浅析Postgres中的并发控制(Concurrency Control)与事务特性(下)

上文我们讨论了PostgreSQL的MVCC相关的基础知识以及实现机制。关于PostgreSQL中的MVCC，我们只讲了元组可见性的问题，还剩下两个问题没讲。一个是"Lost Update"问题，另一个是PostgreSQL中的序列化快照隔离机制(SSI，Serializable Snapshot Isolation)。今天我们就来继续讨论。

---

3.2 Lost Update

所谓"Lost Update"就是写写冲突。当两个并发事务同时更新同一条数据时发生。"Lost Update"必须在REPEATABLE READ 和 SERIALIZABLE 隔离级别上被避免，即拒绝并发地更新同一条数据。下面我们看看在PostgreSQL上如何处理"Lost Update"

有关PostgreSQL的UPDATE操作，我们可以看看ExecUpdate()这个函数。然而今天我们不讲具体的函数，我们形而上一点。只从理论出发。我们只讨论下UPDATE执行时的情形，这意味着，我们不讨论什么触发器啊，查询重写这些杂七杂八的，只看最"干净"的UPDATE操作。而且，我们讨论的是两个并发事务的UPDATE操作。

请看下图，下图显示了两个并发事务中UPDATE同一个tuple时的处理。

• [1]目标tuple处于正在更新的状态

我们看到Tx_A和Tx_B在并发执行，Tx_A先更新了tuple，这时Tx_B准备去更新tuple，发现Tx_A更新了tuple，但是还没有提交。于是，Tx_B处于等待状态，等待Tx_A结束(commit或者abort)。

当Tx_A提交时，Tx_B解除等待状态，准备更新tuple，这时分两个情况：如果Tx_B的隔离级别是READ COMMITTED，那么OK，Tx_B进行UPDATE(可以看出，此时发生了Lost Update)。如果Tx_B的隔离级别是REPEATABLE READ或者是SERIALIZABLE，那么Tx_B会立即被abort，放弃更新。从而避免了Lost Update的发生。
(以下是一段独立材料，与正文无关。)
(* ===== verification/SortLsd.v ===== *)
(** * Least significant digit first

    A pass computes [spread], whatever the tasks and their order; passes over
    the bytes from the lowest up sort by the low bytes of the key, and keep
    equal elements in their order. *)

From stdpp Require Import sorting.
From S2P Require Import Prelude Pool PoolProofs Rowsel RowselProofs Sort SortOrder SortRadix SortScatter.
Local Open Scope Z_scope.

Section pass.
Context `{Dispatcher} `{!DispatcherLaws} `{Workers} `{!WorkersLaws} `{Scratch}.
Context {A : Type} (key : A → Z).

Section tasks.
Context (shift : Z) (input : list A) (n T : Z) (Hn : n = zlen input) (HT : 1 ≤ T).
Notation C := (chunk input n T).
Notation start b t := (starts (block key shift input n T) (b * T + t)).

Definition tasks_inv (done : list Z) (st : list Z * list A) : Prop :=
  zlen (fst st) = T * 256 ∧ zlen (snd st) = n ∧
  (∀ t b, t ∈ done → 0 ≤ t < T → 0 ≤ b < 256 → holds (snd st) (start b t) (bucket key shift (C t) b)) ∧
  (∀ t b, t ∉ done → 0 ≤ t < T → 0 ≤ b < 256 → (fst st).[t * 256 + b] = Some (start b t)).

Lemma start_room b t : 0 ≤ b < 256 → 0 ≤ t < T → 0 ≤ start b t ∧ start b t + zlen (bucket key shift (C t) b) ≤ n.
Proof.
  intros Hb Ht. split; [apply starts_nonneg; nia|].
  rewrite <- (block_at key shift input n T HT b t) by done. rewrite <- starts_S by nia.
  pose proof (starts_mono (block key shift input n T) (b * T + t + 1) (256 * T) ltac:(nia)).
  pose proof (starts_end key shift input n T Hn HT). lia.
Qed.
Lemma start_disjoint b t b' t' :
  0 ≤ b < 256 → 0 ≤ t < T → 0 ≤ b' < 256 → 0 ≤ t' < T → (b, t) ≠ (b', t') →
  start b t + zlen (bucket key shift (C t) b) ≤ start b' t' ∨
  start b' t' + zlen (bucket key shift (C t') b') ≤ start b t.
Proof.
  intros Hb Ht Hb' Ht' Hne.
  rewrite <- (block_at key shift input n T HT b t), <- (block_at key shift input n T HT b' t') by done.
  apply starts_disjoint; [nia|nia|]. intros He. apply Hne. destruct (table_inj T b t b' t') as [-> ->]; done.
Qed.

Lemma scatter_step pre t st :
  0 ≤ t < T → t ∉ pre → tasks_inv pre st →
  ∃ st', scatter_fn key input n shift T t (t + 1) st = Some st' ∧ tasks_inv (pre ++ [t]) st'.
Proof.
  intros Ht Hnin (Hlo & Hlout & Hdone & Htodo). destruct st as [off out]. cbn [fst snd] in *. unfold scatter_fn.
  pose proof (chunk_holds input n T t Hn HT ltac:(lia)) as Hc.
  destruct (task_chunk n T t) as [lo hi] eqn:Htc. destruct Hc as [Hempty Hfull]. destruct (Z.leb_spec hi lo) as [Hle|Hlt].
  - exists (off, out). split; [done|]. split; [done|]. split; [done|]. split.
    + intros t' b [Hin|He%list_elem_of_singleton]%elem_of_app Ht' Hb; [by apply Hdone|].
      subst t'. rewrite (Hempty Hle). apply holds_nil.
    + intros t' b Hni. apply Htodo. set_solver.
  - destruct (Hfull Hlt) as (Hlo0 & Hlen & Hh). rewrite (range_shift lo hi), foldM_map, <- Hlen. cbn [fst snd].
    rewrite (foldM_ext _ (λ i s, x ← input.[lo + i]; scatter_x key shift t x s)) by (by intros i []).
    rewrite (holds_loop (scatter_x key shift t) _ _ _ _ Hh).
    destruct (scatter_task_ok key shift (C t) t (λ b, start b t) off out) as (s & Hrun & (Hoff & Hl & Hkeep) & Hall).
    + lia.
    + nia.
    + intros b Hb. rewrite Hlout. by apply start_room.
    + intros b b' Hb Hb' Hne. apply start_disjoint; [done|done|done|done|by intros [= ?]].
    + intros b Hb. by apply Htodo.
    + destruct (foldM (scatter_x key shift t) (C t) _) as [s1|]; [|done]. cbn [mbind option_bind] in Hrun |- *.
      rewrite Hrun. cbn [mbind option_bind]. clear Hrun. eexists. split; [done|]. destruct Hoff as [Hlo' Hoff].
      split; [cbn [fst]; lia|]. split; [cbn [snd]; lia|]. cbn [fst snd]. split.
      * intros t' b Hin Ht' Hb. destruct (decide (t' = t)) as [->|Hne]; [by apply Hall|].
        apply elem_of_app in Hin as [Hin|Hin%list_elem_of_singleton]; [|done].
        intros j Hj. rewrite Hkeep; [by apply Hdone|]. intros (b' & Hb' & Hi).
        destruct (start_disjoint b t' b' t); [done|done|done|done|by intros [= _ ?]|lia|lia].
      * intros t' b Hni Ht' Hb. rewrite Hoff; [apply Htodo; [set_solver|done|done]|].
        assert (t' ≠ t) by set_solver. lia.
Qed.

Lemma tasks_spread ts st : ts ≡ₚ range 0 T → tasks_inv ts st → snd st = spread key shift input.
Proof.
  intros Hts (_ & Hl & Hdone & _). rewrite <- (blocks_spread key shift input n T Hn HT).
  apply (chunks_whole _ _ (starts (block key shift input n T))).
  - nia.
  - done.
  - intros s Hs. apply starts_S. lia.
  - intros s Hs. set (b := s / T). set (t := s mod T).
    assert (Ht : 0 ≤ t < T) by (apply Z.mod_pos_bound; lia).
    assert (He : s = b * T + t) by (unfold b, t; pose proof (Z.div_mod s T); lia).
    assert (Hb : 0 ≤ b < 256) by nia. rewrite He, block_at by done.
    apply Hdone; [rewrite Hts; by apply elem_of_range|done|done].
  - by rewrite starts_end.
Qed.

Lemma chunks_prefix_le (f : Z → list A) t N :
  0 ≤ t < N → zlen (mjoin (map f (range 0 t))) + zlen (f t) ≤ zlen (mjoin (map f (range 0 N))).
Proof.
  intros Ht. rewrite <- (range_app 0 t N), (range_cons t N) by lia. rewrite map_app, join_app. cbn [map].
  rewrite mjoin_cons, !zlen_app. pose proof (zlen_nonneg (mjoin (map f (range (t + 1) N)))). lia.
Qed.
Lemma bucket_chunks b : mjoin (map (λ t, bucket key shift (C t) b) (range 0 T)) = bucket key shift input b.
Proof.
  rewrite <- (map_map C (λ l, bucket key shift l b)), <- bucket_mjoin. f_equal.
  exact (mjoin_chunks input n T Hn HT).
Qed.

Lemma uniform_ok hist :
  n < 2 ^ 32 → hist_all key shift input n T hist →
  ∃ u, uniform hist n T = Some u ∧
    (u = true → ∃ b, 0 ≤ b < 256 ∧ zlen (bucket key shift input b) = zlen input).
Proof.
  intros Hmax Hh. unfold uniform. assert (Hr : ∀ b, b ∈ range 0 256 → 0 ≤ b < 256) by (intros b; apply elem_of_range).
  revert Hr. generalize (range 0 256). intros bs. induction bs as [|b bs IH]; intros Hr; [by exists false|].
  cbn [uniform_from]. assert (Hb : 0 ≤ b < 256) by (apply Hr; by left).
  destruct (foldM_range (λ t total, c ← hist.[t * 256 + b]; Some (u32 (total + c)))
    (λ t total, total = zlen (mjoin (map (λ t, bucket key shift (C t) b) (range 0 t)))) 0 T 0) as (total & -> & ->); [lia|done| |].
  - intros t total Ht ->. rewrite Hh by lia. cbn [mbind option_bind]. eexists. split; [done|].
    rewrite (block_at key shift input n T HT b t) by done. rewrite range_snoc, map_app, join_app by lia. cbn [map].
    rewrite mjoin_cons, app_nil_r, zlen_app, wrap_id; [done|].
    pose proof (chunks_prefix_le (λ t, bucket key shift (C t) b) t T Ht) as Hle. rewrite bucket_chunks in Hle.
    pose proof (bucket_zlen key shift input b). split; [apply Z.add_nonneg_nonneg; apply zlen_nonneg|]. lia.
  - cbn [mbind option_bind]. rewrite bucket_chunks.
    destruct (Z.eqb_spec (zlen (bucket key shift input b)) (u32 n)) as [He|].
    + exists true. split; [done|]. intros _. exists b. split; [done|].
      rewrite wrap_id in He; [lia|]. split; [|done]. rewrite Hn. apply zlen_nonneg.
    + apply IH. intros b' Hb'. apply Hr. by right.
Qed.
End tasks.

(** ** All passes *)
Definition lsd_ref (n_bytes : Z) (l : list A) : list A :=
  foldl (λ l bp, spread key (bp * 8) l) l (range 0 n_bytes).

Lemma lsd_ref_S k l : 0 ≤ k → lsd_ref (k + 1) l = spread key (k * 8) (lsd_ref k l).
Proof. intros Hk. unfold lsd_ref. rewrite range_snoc by lia. by rewrite foldl_app. Qed.
Lemma lsd_ref_perm k l : 0 ≤ k → lsd_ref k l ≡ₚ l.
Proof.
  intros Hk. pattern k. apply natlike_ind; [done| |done]. clear k Hk. intros k Hk IH.
  unfold Z.succ. rewrite lsd_ref_S by done. by rewrite spread_perm.
Qed.

Definition lsd_inv (T n bp : Z) (l : list A) (s : lsd (A := A)) : Prop :=
  lsd_src s = lsd_ref bp l ∧ zlen (lsd_dst s) = n ∧ zlen (lsd_hist s) = T * 256 ∧ zlen (lsd_off s) = T * 256.

(** The two parallel phases of a pass. *)
Lemma hist_phase pool shift l n hist :
  let T := radix_n_tasks pool in
  n = zlen l → n < 2 ^ 32 → zlen hist = T * 256 →
  ∃ hist' u, run_pass pool T (radix_hist_fn key l n shift T) hist = Some hist' ∧ zlen hist' = T * 256 ∧
    hist_all key shift l n T hist' ∧ uniform hist' n T = Some u ∧
    (u = true → ∃ b, 0 ≤ b < 256 ∧ zlen (bucket key shift l b) = zlen l).
Proof.
  intros T Hn Hmax Hlh. destruct (radix_n_tasks_ok pool) as [HT _]. fold T in HT.
  destruct (run_pass_ok pool (radix_hist_fn key l n shift T) (hist_done key shift l n T) hist) as (hist' & ts & Hrun & Hts & Hd).
  { split; [done|]. intros t b Ht. by apply not_elem_of_nil in Ht. }
  { intros pre t h Ht Hnin Hpre. apply hist_step; [done|lia|done|done|done|done]. }
  pose proof (hist_done_all key shift l n T ltac:(lia) ts hist' Hts Hd) as Hall.
  destruct (uniform_ok shift l n T Hn ltac:(lia) hist' Hmax Hall) as (u & Hu & Hfull).
  exists hist', u. split; [exact Hrun|]. split; [apply Hd|]. done.
Qed.
Lemma scatter_phase pool shift l n off dst :
  let T := radix_n_tasks pool in
  n = zlen l → zlen dst = n → offsets_upto key shift l n T (256 * T) off →
  ∃ off', run_pass pool T (scatter_fn key l n shift T) (off, dst) = Some (off', spread key shift l) ∧ zlen off' = T * 256.
Proof.
  intros T Hn Hdst [Hlo Hoff]. destruct (radix_n_tasks_ok pool) as [HT _]. fold T in HT.
  destruct (run_pass_ok pool (scatter_fn key l n shift T) (tasks_inv shift l n T) (off, dst)) as ([off2 dst2] & ts & Hrun & Hts & Hinv).
  { split; [done|]. split; [done|]. split; [intros t b Ht; by apply not_elem_of_nil in Ht|].
    intros t b _ Ht Hb. apply Hoff; [done|lia|nia]. }
  { intros pre t st Ht Hnin Hpre. by apply scatter_step; [|lia|..]. }
  exists off2. pose proof (tasks_spread shift l n T Hn ltac:(lia) ts _ Hts Hinv) as Hs. cbn [snd] in Hs. subst dst2.
  split; [exact Hrun|apply Hinv].
Qed.

Lemma lsd_pass_ok pool l n bp s :
  n = zlen l → n < 2 ^ 32 → 0 ≤ bp < 8 → lsd_inv (radix_n_tasks pool) n bp l s →
  ∃ s', lsd_pass key pool n (radix_n_tasks pool) bp s = Some s' ∧ lsd_inv (radix_n_tasks pool) n (bp + 1) l s'.
Proof.
  intros Hn Hmax Hbp (Hsrc & Hdst & Hlh & Hlo). destruct (radix_n_tasks_ok pool) as [HT _].
  destruct s as [src dst hist off sw]. cbn [lsd_src lsd_dst lsd_hist lsd_off] in *.
  assert (Hns : n = zlen src). { unfold zlen in *. rewrite Hsrc, (Permutation_length (lsd_ref_perm bp l ltac:(lia))). done. }
  unfold lsd_pass. replace (u8 (bp * 8)) with (bp * 8) by (symmetry; apply wrap_id; unfold in_u; lia).
  destruct (hist_phase pool (bp * 8) src n hist) as (hist' & u & -> & Hlh' & Hall & Huu & Hu); [done|done|done|].
  cbn [mbind option_bind]. rewrite Huu. cbn [mbind option_bind]. destruct u.
  - eexists. split; [done|]. unfold lsd_inv. cbn [lsd_src lsd_dst lsd_hist lsd_off].
    destruct (Hu eq_refl) as (b & Hb & Hfull).
    by rewrite lsd_ref_S, <- Hsrc, (bucket_full key (bp * 8) src b Hb Hfull) by lia.
  - destruct (prefix_sum_ok key (bp * 8) src n (radix_n_tasks pool) (proj1 HT) hist' off Hall Hlo) as (off' & r & -> & Hoff).
    cbn [mbind option_bind].
    destruct (scatter_phase pool (bp * 8) src n off' dst) as (off2 & -> & Hlo2); [done|done|done|]. cbn [mbind option_bind].
    eexists. split; [done|]. unfold lsd_inv. cbn [lsd_src lsd_dst lsd_hist lsd_off]. by rewrite lsd_ref_S, <- Hsrc by lia.
Qed.

Lemma zlen_scratch n : zlen (scratch n) = Z.max 0 n.
Proof. unfold scratch. rewrite zlen_map, zlen_range. lia. Qed.
Lemma scratch_alloc_inv s size n l : scratch_alloc s size n = Some l → zlen l = Z.max 0 n.
Proof. unfold scratch_alloc. destruct (scratch_ok s _); [|done]. intros [= <-]. apply zlen_scratch. Qed.
Lemma new_hist_inv s1 s2 T hist off : 0 ≤ T → new_hist s1 s2 T = Some (hist, off) → zlen hist = T * 256 ∧ zlen off = T * 256.
Proof.
  intros HT. unfold new_hist. destruct (scratch_alloc s1 4 (T * 256)) as [h|] eqn:Hh; [|done].
  destruct (scratch_alloc s2 8 (T * 256)) as [o|] eqn:Ho; [|done]. cbn [mbind option_bind]. intros [= <- <-].
  apply scratch_alloc_inv in Hh, Ho. lia.
Qed.

(** The memory a radix run asks for. *)
Definition hist_granted (pool : bool) : Prop :=
  is_Some (new_hist S_hist S_offsets (radix_n_tasks pool)).

Theorem lsd_run_ok pool l tmp n n_bytes :
  n = zlen l → n < 2 ^ 32 → zlen tmp = n → 0 ≤ n_bytes ≤ 8 →
  ∃ r, lsd_run key pool l tmp n n_bytes = Some r ∧
    match r with
    | Some (src, dst, _) => src = lsd_ref n_bytes l ∧ zlen dst = n
    | None => ¬ hist_granted pool
    end.
Proof.
  intros Hn Hmax Htmp Hb. destruct (radix_n_tasks_ok pool) as [HT _]. unfold lsd_run, hist_granted.
  destruct (new_hist S_hist S_offsets (radix_n_tasks pool)) as [[hist off]|] eqn:Hh.
  - apply new_hist_inv in Hh as [Hlh Hlo]; [|lia].
    destruct (foldM_range (lsd_pass key pool n (radix_n_tasks pool)) (λ bp s, lsd_inv (radix_n_tasks pool) n bp l s)
      0 n_bytes (Lsd l tmp hist off false)) as (s & -> & Hs1 & Hs2 & _); [lia|done| |].
    + intros bp s Hbp Hs. apply lsd_pass_ok; [done|done|lia|done].
    + cbn [mbind option_bind]. by eexists.
  - exists None. split; [done|]. by intros [? ?].
Qed.

(** ** The order computed *)
Lemma digit_mod k z : 0 ≤ k → z mod 2 ^ (8 * (k + 1)) = digit (k * 8) z * 2 ^ (8 * k) + z mod 2 ^ (8 * k).
Proof.
  intros Hk. unfold digit. change 255 with (Z.ones 8). rewrite Z.land_ones, Z.shiftr_div_pow2 by lia.
  replace (8 * (k + 1)) with (8 * k + 8) by lia. rewrite Z.pow_add_r by lia.
  assert (0 < 2 ^ (8 * k)) by (apply Z.pow_pos_nonneg; lia).
  rewrite Z.rem_mul_r by lia. replace (k * 8) with (8 * k) by lia. lia.
Qed.

Lemma elem_of_mjoin_buckets shift l N x :
  x ∈ mjoin (map (bucket key shift l) (range 0 N)) → ∃ b, digit shift (key x) = b ∧ b < N.
Proof.
  rewrite list_elem_of_join. intros (k & Hx & Hk). apply list_elem_of_fmap in Hk as (b & -> & Hb).
  apply elem_of_range in Hb. exists b. split; [by apply (elem_of_bucket key shift l)|lia].
Qed.
Lemma StronglySorted_bucket R shift l b : StronglySorted R l → StronglySorted R (bucket key shift l b).
Proof.
  induction 1 as [|x l Hl IH Hx]; [constructor|]. rewrite bucket_cons. destruct (_ =? _); [|done].
  constructor; [done|]. rewrite Forall_forall in Hx |- *. intros y Hy. apply Hx. unfold bucket in Hy.
  rewrite list_elem_of_In, filter_In in Hy. apply list_elem_of_In, Hy.
Qed.

(** The low [k] bytes decide, then the order [O]. *)
Definition low_lt (k : Z) (O : A → A → Prop) (x y : A) : Prop :=
  key x mod 2 ^ (8 * k) < key y mod 2 ^ (8 * k) ∨ key x mod 2 ^ (8 * k) = key y mod 2 ^ (8 * k) ∧ O x y.

Lemma spread_sorted R shift l :
  StronglySorted R l →
  StronglySorted (λ x y, digit shift (key x) < digit shift (key y) ∨ digit shift (key x) = digit shift (key y) ∧ R x y) (spread key shift l).
Proof.
  intros Hl. unfold spread. remember (Z.to_nat 256) as m eqn:Hm. assert (H256 : 256 = Z.of_nat m) by lia. rewrite H256. clear Hm H256.
  induction m as [|m IH]; [constructor|]. rewrite Nat2Z.inj_succ. unfold Z.succ. rewrite range_snoc, map_app, join_app by lia. cbn [map].
  rewrite mjoin_cons, app_nil_r. apply StronglySorted_app. split; [|split; [done|]].
  - intros x y (b & Hx & Hb)%elem_of_mjoin_buckets Hy%elem_of_bucket. left. lia.
  - eapply StronglySorted_impl; [|by apply StronglySorted_bucket].
    intros x y Hx%elem_of_bucket Hy%elem_of_bucket HR. right. split; [lia|done].
Qed.

Theorem lsd_ref_sorted O k l : 0 ≤ k → StronglySorted O l → StronglySorted (low_lt k O) (lsd_ref k l).
Proof.
  intros Hk Hl. pattern k. apply natlike_ind; [| |done].
  - eapply StronglySorted_impl; [|exact Hl]. intros x y _ _ HO. right. by rewrite !Z.mod_1_r.
  - clear k Hk. intros k Hk IH. unfold Z.succ. rewrite lsd_ref_S by done.
    eapply StronglySorted_impl; [|by apply spread_sorted]. intros x y _ _ Hd. unfold low_lt.
    rewrite !digit_mod by done. pose proof (Z.mod_pos_bound (key x) (2 ^ (8 * k)) ltac:(apply Z.pow_pos_nonneg; lia)).
    pose proof (Z.mod_pos_bound (key y) (2 ^ (8 * k)) ltac:(apply Z.pow_pos_nonneg; lia)).
    pose proof (digit_range (k * 8) (key x)). pose proof (digit_range (k * 8) (key y)).
    destruct Hd as [Hd|[Hd [Hlt|[He HO]]]]; [left; nia|left; nia|right; split; [nia|done]].
Qed.
End pass.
当Tx_A和Tx_B的隔离级别都为READ COMMITTED时的例子：

Tx_A	Tx_B
postgres=# START TRANSACTION ISOLATION LEVEL READ COMMITTED ; START TRANSACTION postgres=# update test set b = b+1 where a =1; UPDATE 1 postgres=# commit; COMMIT	postgres=# START TRANSACTION ISOLATION LEVEL READ COMMITTED; START TRANSACTION postgres=# update test set b = b+1; ↓ ↓this transaction is being blocked ↓ UPDATE 1

当Tx_A的隔离级别为READ COMMITTED，Tx_B的隔离级别为REPEATABLE READ时的例子：

Tx_A	Tx_B
postgres=# START TRANSACTION ISOLATION LEVEL READ COMMITTED ; START TRANSACTION postgres=# update test set b = b+1 where a =1; UPDATE 1 postgres=# commit; COMMIT	postgres=# START TRANSACTION ISOLATION LEVEL REPEATABLE READ; START TRANSACTION postgres=# update test set b = b+1; ↓ ↓this transaction is being blocked ↓ ERROR:couldn't serialize access due to concurrent update

• [2]目标tuple已经被并发的事务更新

我们看到Tx_A和Tx_B在并发执行，Tx_A先更新了tuple并且已经commit，Tx_B再去更新tuple时发现它已经被更新过了并且已经提交。如果Tx_B的隔离级别是READ COMMITTED，根据我们前面说的，，Tx_B在执行UPDATE前会重新获取snapshot，发现Tx_A的这次更新对于Tx_B是可见的，因此Tx_B继续更新Tx_A更新过得元组(Lost Update)。而如果Tx_B的隔离级别是REPEATABLE READ或者是SERIALIZABLE，那么显然我们会终止当前事务来避免Lost Update。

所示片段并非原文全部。